Understanding Picky Eating in Children: Insights from Recent Narrative Reviews

A recent narrative review shows persistent picky eating can threaten growth and micronutrient status, reframing it as a substantive pediatric concern rather than a benign developmental phase. When selectivity is persistent or pronounced, it warrants clinical attention.
Prevalence estimates range from 13% to 50% and peak between ages two and six. Much of that spread reflects methodological heterogeneity—sampling, definitions, and measurement tools—so early childhood is the key surveillance window and persistent food selectivity in this period merits systematic assessment.
Evidence separates routine picky eating (limited dietary variety without growth or psychosocial impairment) from feeding disorders such as ARFID, which present with weight faltering, nutrient deficiency, dependence on supplements, or marked psychosocial impact. Escalation signals include downward crossing of growth percentiles, laboratory evidence of micronutrient deficit, marked mealtime avoidance, or coexisting developmental concerns. In practice, pursue further evaluation when intake or growth patterns deviate from expected trajectories.
Family-centered interventions that combine repeated, structured exposures with responsive feeding reliably expand dietary variety and improve intake among selective eaters. Trials and program descriptions support embedding structured exposures within family routines; exposure-based therapy figures as a core component alongside caregiver coaching and noncoercive strategies. Prioritize repeated exposure and consistent responsive mealtime routines to increase acceptance without coercion.
Targeted nutritional risks include shortfalls of iron, zinc, vitamin D, and overall calorie deficits when variety is severely limited, with potential downstream effects on linear growth and developmental progress. Practical triggers for laboratory or dietetic evaluation are slow or downward crossing of growth centiles, clinical signs of deficiency, and extreme restriction that persists beyond the toddler years. Pair behavioral feeding strategies with targeted dietary assessment when risks or growth deviations are present.
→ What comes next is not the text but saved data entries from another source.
Record World : Type := mkWorld {
  (** [os.path.expanduser("~")] *)
  home_directory : string;
  (** [os.path.exists] *)
  path_exists : string -> bool;
  (** whether binding 127.0.0.1 at this port succeeds (ports 0..65535) *)
  port_free : Z -> bool;
  (** [sys.executable] *)
  sys_executable : string;
  (** [str(Path(__file__).parent / "start_action_server.py")] *)
  script_path : string;
  (** [os.name] *)
  os_name : string;
  (** the n-th reading of [time.time()], in seconds *)
  clock : nat -> Q;
  (** the lines of [Path(dir) / "action_server.log"] at the n-th poll, as
      [readlines] gives them; [None] when the file does not exist *)
  log_file : string -> nat -> option (list string);
  (** [process.stdout.read().decode()] and [process.stderr.read().decode()] *)
  child_stdout : string;
  child_stderr : string;
  (** [sema4ai_http.post] at a URL *)
  http_post : string -> post_outcome;
  (** [subprocess.run(cmd, capture_output=True, text=True, cwd=cwd)] *)
  subprocess_run : list string -> option string -> CompletedProcess
}.

(** What the code does to the outside. *)
Inductive event : Type :=
| EvPathExists (path : string)
| EvBind (port : Z)
| EvPopen (argv : list string) (creationflags : Z)
| EvTime
| EvSleep
| EvReadLog (dir : string)
| EvReadStdout
| EvReadStderr
| EvPost (url : string) (headers : list (string * string))
| EvRun (cmd : list string) (cwd : option string).

(** ** The monad *)

Record St : Type := mkSt {
  clock_reads : nat;
  log_reads : nat;
  trace : list event
}.

Definition st0 : St := mkSt 0 0 [].

Inductive res (A : Type) : Type :=
| Ret (a : A) (s : St)
| Exc (e : exn) (s : St)
| OutOfFuel.

Arguments Ret {A} a s.
Arguments Exc {A} e s.
Arguments OutOfFuel {A}.

Definition M (A : Type) : Type := St -> res A.

Definition ret {A} (a : A) : M A := fun s => Ret a s.

Definition raise {A} (e : exn) : M A := fun s => Exc e s.

Definition out_of_fuel {A} : M A := fun _ => OutOfFuel.

Definition bind {A B} (m : M A) (k : A -> M B) : M B :=
  fun s =>
    match m s with
    | Ret a s' => k a s'
    | Exc e s' => Exc e s'
    | OutOfFuel => OutOfFuel
    end.

(** [try: m  except cls: h] *)
Definition try_except {A} (m : M A) (cls : exn -> bool) (h : M A) : M A :=
  fun s =>
    match m s with
    | Exc e s' => if cls e then h s' else Exc e s'
    | r => r
    end.

Declare Scope py_scope.
Delimit Scope py_scope with py.
Notation "x <- m ;; k" := (bind m (fun x => k))
  (at level 100, m at next level, right associativity) : py_scope.
Notation "m ;; k" := (bind m (fun _ => k))
  (at level 100, right associativity) : py_scope.
Local Open Scope py_scope.

Definition emit (e : event) (s : St) : St :=
  mkSt (clock_reads s) (log_reads s) (trace s ++ [e]).

Definition is_socket_error (e : exn) : bool :=
  match e with SocketError => true | _ => false end.

Definition is_connection_error (e : exn) : bool :=
  match e with ConnectionError => true | _ => false end.

Definition is_called_process_error (e : exn) : bool :=
  match e with CalledProcessError => true | _ => false end.

Section Actions.

Variable w : World.

(** *** Calls into the outside *)

Definition os_path_exists (path : string) : M bool :=
  fun s => Ret (path_exists w path) (emit (EvPathExists path) s).

(** [s.bind(("127.0.0.1", port))] on a fresh socket, released on leaving the
    [with] block.  A number outside 0..65535 is refused before any system
    call, with [OverflowError] ("bind(): port must be 0-65535"), which is not
    a [socket.error]; on a port number the bind succeeds or fails with
    [socket.error] ([OSError]). *)
Definition socket_bind (port : Z) : M unit :=
  fun s =>
    let s' := emit (EvBind port) s in
    if ((port <? 0) || (65535 <? port))%bool then Exc OverflowError s'
    else if port_free w port then Ret tt s'
    else Exc SocketError s'.

Definition subprocess_Popen (argv : list string) (creationflags : Z) : M unit :=
  fun s => Ret tt (emit (EvPopen argv creationflags) s).

Definition time_time : M Q :=
  fun s =>
    Ret (clock w (clock_reads s))
        (mkSt (S (clock_reads s)) (log_reads s) (trace s ++ [EvTime])).

Definition time_sleep : M unit :=
  fun s => Ret tt (emit EvSleep s).

(** [log_path.exists()] followed by [open(log_path).readlines()]. *)
Definition read_log (dir : string) : M (option (list string)) :=
  fun s =>
    Ret (log_file w dir (log_reads s))
        (mkSt (clock_reads s) (S (log_reads s)) (trace s ++ [EvReadLog dir])).

(** [process.stdout.read().decode() if process.stdout else ""]: the child is
    started with [stdout=PIPE] and [stderr=PIPE], so both attributes are pipe
    objects, which are true, and the reads always happen. *)
Definition process_stdout_read : M string :=
  fun s => Ret (child_stdout w) (emit EvReadStdout s).

Definition process_stderr_read : M string :=
  fun s => Ret (child_stderr w) (emit EvReadStderr s).

Definition sema4ai_http_post (url : string) (headers : list (string * string))
  : M (Z * string) :=
  fun s =>
    let s' := emit (EvPost url headers) s in
    match http_post w url with
    | Responded code text => Ret (code, text) s'
    | ConnectionFailed => Exc ConnectionError s'
    | Unreachable => Exc MaxRetryError s'
    end.

(** [result.check_returncode()] *)
Definition check_returncode (r : CompletedProcess) : M unit :=
  if returncode r =? 0 then ret tt else raise CalledProcessError.

(** *** find_available_port *)

Fixpoint find_available_port (fuel : nat) (port : Z) : M Z :=
  match fuel with
  | O => out_of_fuel
  | S fuel' =>
      try_except
        (socket_bind port ;; ret port)
        is_socket_error
        (find_available_port fuel' (port + 1))
  end.

(** *** get_action_package_path *)

Definition get_action_package_path (action_package_name : string) : string :=
  let new_action_package_path :=
    os_path_join (home_directory w) "actions_bootstrapper" in
  os_path_join new_action_package_path action_package_name.
(** * The linear-system visualizer: Ax = b and the null space of A

    A shallow embedding of the computational core of the component
    [LinearSystemVisualizer] ([my-react-app/src/main.jsx]): the coordinate
    mapper [toSvg], the matrix helper [transform], the three-scalar
    component state with its [onChange] handlers, and the vectors the
    component derives from the state on every render.

    A JavaScript [number] is an IEEE 754 binary64 value.  The component is
    written against an interface of arithmetic operations, [Number], which
    is instantiated twice:
    - at [Q], exact rational arithmetic (every finite binary64 value is a
      rational, so every parameter the component can hold is covered; what
      is idealised is the rounding of each operation);
    - at [float], the kernel's binary64 numbers with round-to-nearest-even,
      which is the arithmetic the component really runs on. *)

From Stdlib Require Import ZArith QArith Qabs Lqa Lia List Bool.
From Stdlib Require Import Floats Uint63.
Import ListNotations.

Set Implicit Arguments.

(** ** Numbers *)

(** The operations the component uses on numbers: decimal literals and the
    four arithmetic operators. *)
Class Number (T : Type) : Type := {
  lit : Q -> T;
  add : T -> T -> T;
  sub : T -> T -> T;
  mul : T -> T -> T;
  div : T -> T -> T
}.

Arguments lit {T _} q%_Q.

Declare Scope num_scope.
Delimit Scope num_scope with num.
Infix "+" := add : num_scope.
Infix "-" := sub : num_scope.
Infix "*" := mul : num_scope.
Infix "/" := div : num_scope.

(** Exact arithmetic. *)
#[export] Instance exact : Number Q := {|
  lit := fun q => q;
  add := Qplus;
  sub := Qminus;
  mul := Qmult;
  div := Qdiv
|}.

(** Binary64 arithmetic.  An integer below 2^53 in magnitude converts
    exactly, and the division is correctly rounded, so that [b64_lit] of a
    fraction [n/d] with [n] and [d] below 2^53 is the binary64 value nearest
    to it: the value the JavaScript parser gives to the decimal literal, and
    [parseFloat] to the decimal string of a slider.  All the literals of the
    component are of this kind. *)
Definition b64_of_Z (z : Z) : float :=
  match z with
  | Z0 => PrimFloat.zero
  | Zpos _ => PrimFloat.of_uint63 (Uint63.of_Z z)
  | Zneg p => PrimFloat.opp (PrimFloat.of_uint63 (Uint63.of_Z (Zpos p)))
  end.
(** * landlab grid core: flux divergence, node/link mappers, Voronoi topology

    A shallow embedding of the functions of [landlab/grid/grid_funcs.py],
    [landlab/grid/mappers.py] and [landlab/grid/voronoi.py] that the
    specification speaks about.

    Conventions of the embedding.
    - A one-dimensional numpy array is a [list]; a two-dimensional one is a
      list of rows.  Integer arrays hold [Z] (ids, with the sentinel -1),
      float arrays hold real numbers [R]: arithmetic is exact, the rounding
      of IEEE doubles is not represented.  Where the rounding decides what
      the program does (the orientation of links, module [VoronoiDoubles])
      the arrays hold IEEE doubles instead.
    - Indexing follows Python: an index [i] with [-n <= i < n] is valid on an
      array of length [n], a negative one counts from the end, anything else
      raises [IndexError].
    - A function that can raise returns a [result]: [Ok v] or [Raise e]. *)

From Stdlib Require Import String.
From Stdlib Require Import Reals Lra Lia ZArith Bool Arith List.
From Stdlib Require Import Sorted Permutation.
From Stdlib Require Floats.
Import ListNotations.

(** ** Python exceptions and results *)

Module Py.

Inductive exn : Type :=
| AssertionError
| IndexError
| ValueError
| KeyError
| AttributeError.

Inductive result (A : Type) : Type :=
| Ok (a : A)
| Raise (e : exn).

Arguments Ok {A} a.
Arguments Raise {A} e.

Definition bind {A B : Type} (c : result A) (k : A -> result B) : result B :=
  match c with
  | Ok a => k a
  | Raise e => Raise e
  end.

Definition py_assert (b : bool) : result unit :=
  if b then Ok tt else Raise AssertionError.

Definition raises {A : Type} (c : result A) : Prop :=
  exists e, c = Raise e.

Fixpoint mapM {A B : Type} (f : A -> result B) (l : list A) : result (list B) :=
  match l with
  | [] => Ok []
  | x :: xs =>
      bind (f x) (fun y => bind (mapM f xs) (fun ys => Ok (y :: ys)))
  end.

Fixpoint foldM {S A : Type} (body : S -> A -> result S) (l : list A) (s : S)
  : result S :=
  match l with
  | [] => Ok s
  | x :: xs => bind (body s x) (fun s' => foldM body xs s')
  end.

(** [for i in range(n): s = body(s, i)] *)
Definition for_range {S : Type} (n : nat) (body : S -> nat -> result S) (s : S)
  : result S :=
  foldM body (seq 0 n) s.

End Py.

Declare Scope py_scope.
Delimit Scope py_scope with py.
Notation "x <- c ;; k" := (Py.bind c (fun x => k))
  (at level 61, c at next level, right associativity) : py_scope.
Notation "'check' b ;; k" := (Py.bind (Py.py_assert b) (fun _ => k))
  (at level 61, b at next level, right associativity) : py_scope.

(** ** numpy arrays *)

Module Np.
Import Py.
Local Open Scope py_scope.

(** Position in an array of length [n] that the Python index [i] denotes. *)
Definition norm_index (n : nat) (i : Z) : option nat :=
  if ((0 <=? i) && (i <? Z.of_nat n))%Z then Some (Z.to_nat i)
  else if ((- Z.of_nat n <=? i) && (i <? 0))%Z then Some (Z.to_nat (Z.of_nat n + i))
  else None.

(** [a[i]] *)
Definition getitem {A : Type} (a : list A) (i : Z) : result A :=
  match norm_index (length a) i with
  | Some k =>
      match nth_error a k with
      | Some x => Ok x
      | None => Raise IndexError
      end
  | None => Raise IndexError
  end.

(** Whether [i] is a valid index of an array of length [n], and the element
    it denotes ([d] when it is not valid): what [getitem] returns when it
    does not raise. *)
Definition valid_index (n : nat) (i : Z) : bool :=
  match norm_index n i with
  | Some _ => true
  | None => false
  end.

Definition item_or {A : Type} (d : A) (a : list A) (i : Z) : A :=
  match norm_index (length a) i with
  | Some k => nth k a d
  | None => d
  end.

(** No two entries denote the same position (an invalid entry counts as a
    clash). *)
Fixpoint distinct (l : list (option nat)) : bool :=
  match l with
  | [] => true
  | x :: t =>
      negb (existsb (fun y => match x, y with
                              | Some a, Some b => a =? b
                              | _, _ => true
                              end) t)
      && distinct t
  end.
(** * The threads of the throughput test *)

Lemma int_nothrow_move_constructible :
  is_nothrow_move_constructible (H:=int_Element) Z.
Proof. intros w src. exists (src, src), w. reflexivity. Qed.

Lemma wrap_succ_pred n : wrap (wrap (n - 1) + 1) = wrap n.
Proof.
  unfold wrap. rewrite Zplus_mod_idemp_l. f_equal. lia.
Qed.

Section StressProofs.
Variable Capacity : Z.
Hypothesis Hcap : valid_capacity Capacity.

Local Abbreviation E := int_Element.

(** What a step of [try_push] does to what the callers have seen. *)
Lemma producer_step_seen (t : system Z unit) :
  let t' : system Z unit := producer_step (H:=E) Capacity t in
  popped (seen t') = popped (seen t) /\
  consumer t' = consumer t /\
  match producer t with
  | ProducerStored item _ =>
      producer t' = ProducerIdle /\
      accepted (seen t') = accepted (seen t) ++ [item]
  | _ => accepted (seen t') = accepted (seen t)
  end.
Proof.
  destruct t as [rb p c todo h w]. unfold producer_step. simpl.
  destruct p as [|mv item ct|mv item ct nt|item nt]; simpl.
  - destruct todo as [|[mv item] rest]; simpl; auto.
  - destruct (_ =? _); simpl; auto.
  - destruct (buffer_ rb !! Z.to_nat ct) as [slot|]; simpl; auto.
    destruct (assign_slot _ _ _ _) as [[slot'|slot'] w']; simpl; auto.
  - auto.
Qed.
(** After the node loop of one native document: every key has its new
    id, and that id is in use and named. *)
Lemma load_socg_nodes_closed lib u0 ns :
  closed u0 ->
  let r := foldl (load_socg_node lib) (u0, ∅) ns in
  closed r.1 /\
  (forall k, k ∈ ns.*1 -> is_Some (r.2 !! k)) /\
  (forall k i, r.2 !! k = Some i -> i ∈ ids r.1).
Proof.
  intros Hc0. cbv zeta.
  apply (foldl_inv (fun pre (r : unifier * gmap Z Z) =>
    closed r.1 /\
    (forall k, k ∈ pre.*1 -> is_Some (r.2 !! k)) /\
    (forall k i, r.2 !! k = Some i -> i ∈ ids r.1))).
  - split_and!; [done|by intros k ?%elem_of_nil|]. intros k i. simpl.
    by rewrite lookup_empty.
  - intros pre [k name] [u o2n] (Hc & Hdom & Hran). cbn [fst snd] in *.
    cbn [load_socg_node].
    destruct (n2idx u !! name) as [idx|] eqn:Hlook; cbn [fst snd].
    + split_and!.
      * by apply closed_set_egress.
      * intros k'. rewrite fmap_app, elem_of_app. simpl.
        rewrite list_elem_of_singleton. intros [Hk| ->].
        -- destruct (decide (k' = k)) as [->|Hne];
             [rewrite lookup_insert_eq; by eauto|].
           rewrite lookup_insert_ne by done. by apply Hdom.
        -- rewrite lookup_insert_eq. by eauto.
      * intros k' i. destruct (decide (k' = k)) as [->|Hne].
        -- rewrite lookup_insert_eq. intros [= <-]. by apply (cl_n2idx _ Hc name).
        -- rewrite lookup_insert_ne by done. apply Hran.
    + split_and!.
      * by apply closed_set_egress, closed_with_node.
      * intros k'. rewrite fmap_app, elem_of_app. simpl.
        rewrite list_elem_of_singleton. intros [Hk| ->].
        -- destruct (decide (k' = k)) as [->|Hne];
             [rewrite lookup_insert_eq; by eauto|].
           rewrite lookup_insert_ne by done. by apply Hdom.
        -- rewrite lookup_insert_eq. by eauto.
      * intros k' i. change (ids (set_egress name lib 0 ?u)) with (ids u).
        rewrite ids_with_node. destruct (decide (k' = k)) as [->|Hne].
        -- rewrite lookup_insert_eq. intros [= <-]. by left.
        -- rewrite lookup_insert_ne by done. intros ?%Hran. by right.
Qed.

(** One turn of the edge loop of a native document. *)
Lemma load_socg_edge_Ok lib o2n u e u' :
  load_socg_edge lib o2n u e = Ok u' ->
  exists i j, o2n !! e.1 = Some i /\ o2n !! e.2 = Some j /\
    final_nodes u' = final_nodes u /\ n2idx u' = n2idx u /\ idx2n u' = idx2n u /\
    next_index u' = next_index u /\
    final_edges u' = final_edges u ++ [(i, j)].
Proof.
  unfold load_socg_edge.
  destruct (o2n !! e.1) as [i|]; simpl; [|done].
  destruct (o2n !! e.2) as [j|]; simpl; [|done].
  destruct (idx2n u !! i) as [nm|]; simpl; [|done].
  destruct (ODict.get lib _); intros [= <-]; exists i, j; done.
Qed.

Lemma load_socg_edge_total lib o2n u e i j :
  o2n !! e.1 = Some i -> o2n !! e.2 = Some j -> is_Some (idx2n u !! i) ->
  exists u', load_socg_edge lib o2n u e = Ok u'.
Proof.
  intros Hi Hj [nm Hnm]. unfold load_socg_edge. rewrite Hi, Hj. simpl.
  rewrite Hnm. simpl. destruct (ODict.get lib _); by eauto.
Qed.

Lemma load_socg_edge_Raise lib o2n u e err :
  load_socg_edge lib o2n u e = Raise err -> err = KeyError.
Proof.
  unfold load_socg_edge.
  destruct (o2n !! e.1) as [i|]; simpl; [|by intros [= <-]].
  destruct (o2n !! e.2) as [j|]; simpl; [|by intros [= <-]].
  destruct (idx2n u !! i) as [nm|]; simpl; [|by intros [= <-]].
  by destruct (ODict.get lib _).
Qed.

(** Documents whose edges join keys of their own node table. *)
Definition native_closed (doc : Native.callgraph) : Prop :=
  forall e, e ∈ Native.edges doc ->
    e.1 ∈ (Native.nodes doc).*1 /\ e.2 ∈ (Native.nodes doc).*1.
Routine growth monitoring combined with family-centered feeding support provides a measurable pathway to reduce downstream nutritional shortfalls and to trigger timely multidisciplinary care for the subset of children at persistent risk.
Key Takeaways:
- Most cases remit, but a defined subset shows persistent selectivity linked to micronutrient shortfalls and growth risk.
- Children aged two to six are most commonly affected; persistent trajectories concentrate in a smaller subgroup with greater nutritional and psychosocial risk.
- Integrate routine growth monitoring with family-centered feeding support and selective nutritional testing to identify children who need multidisciplinary evaluation.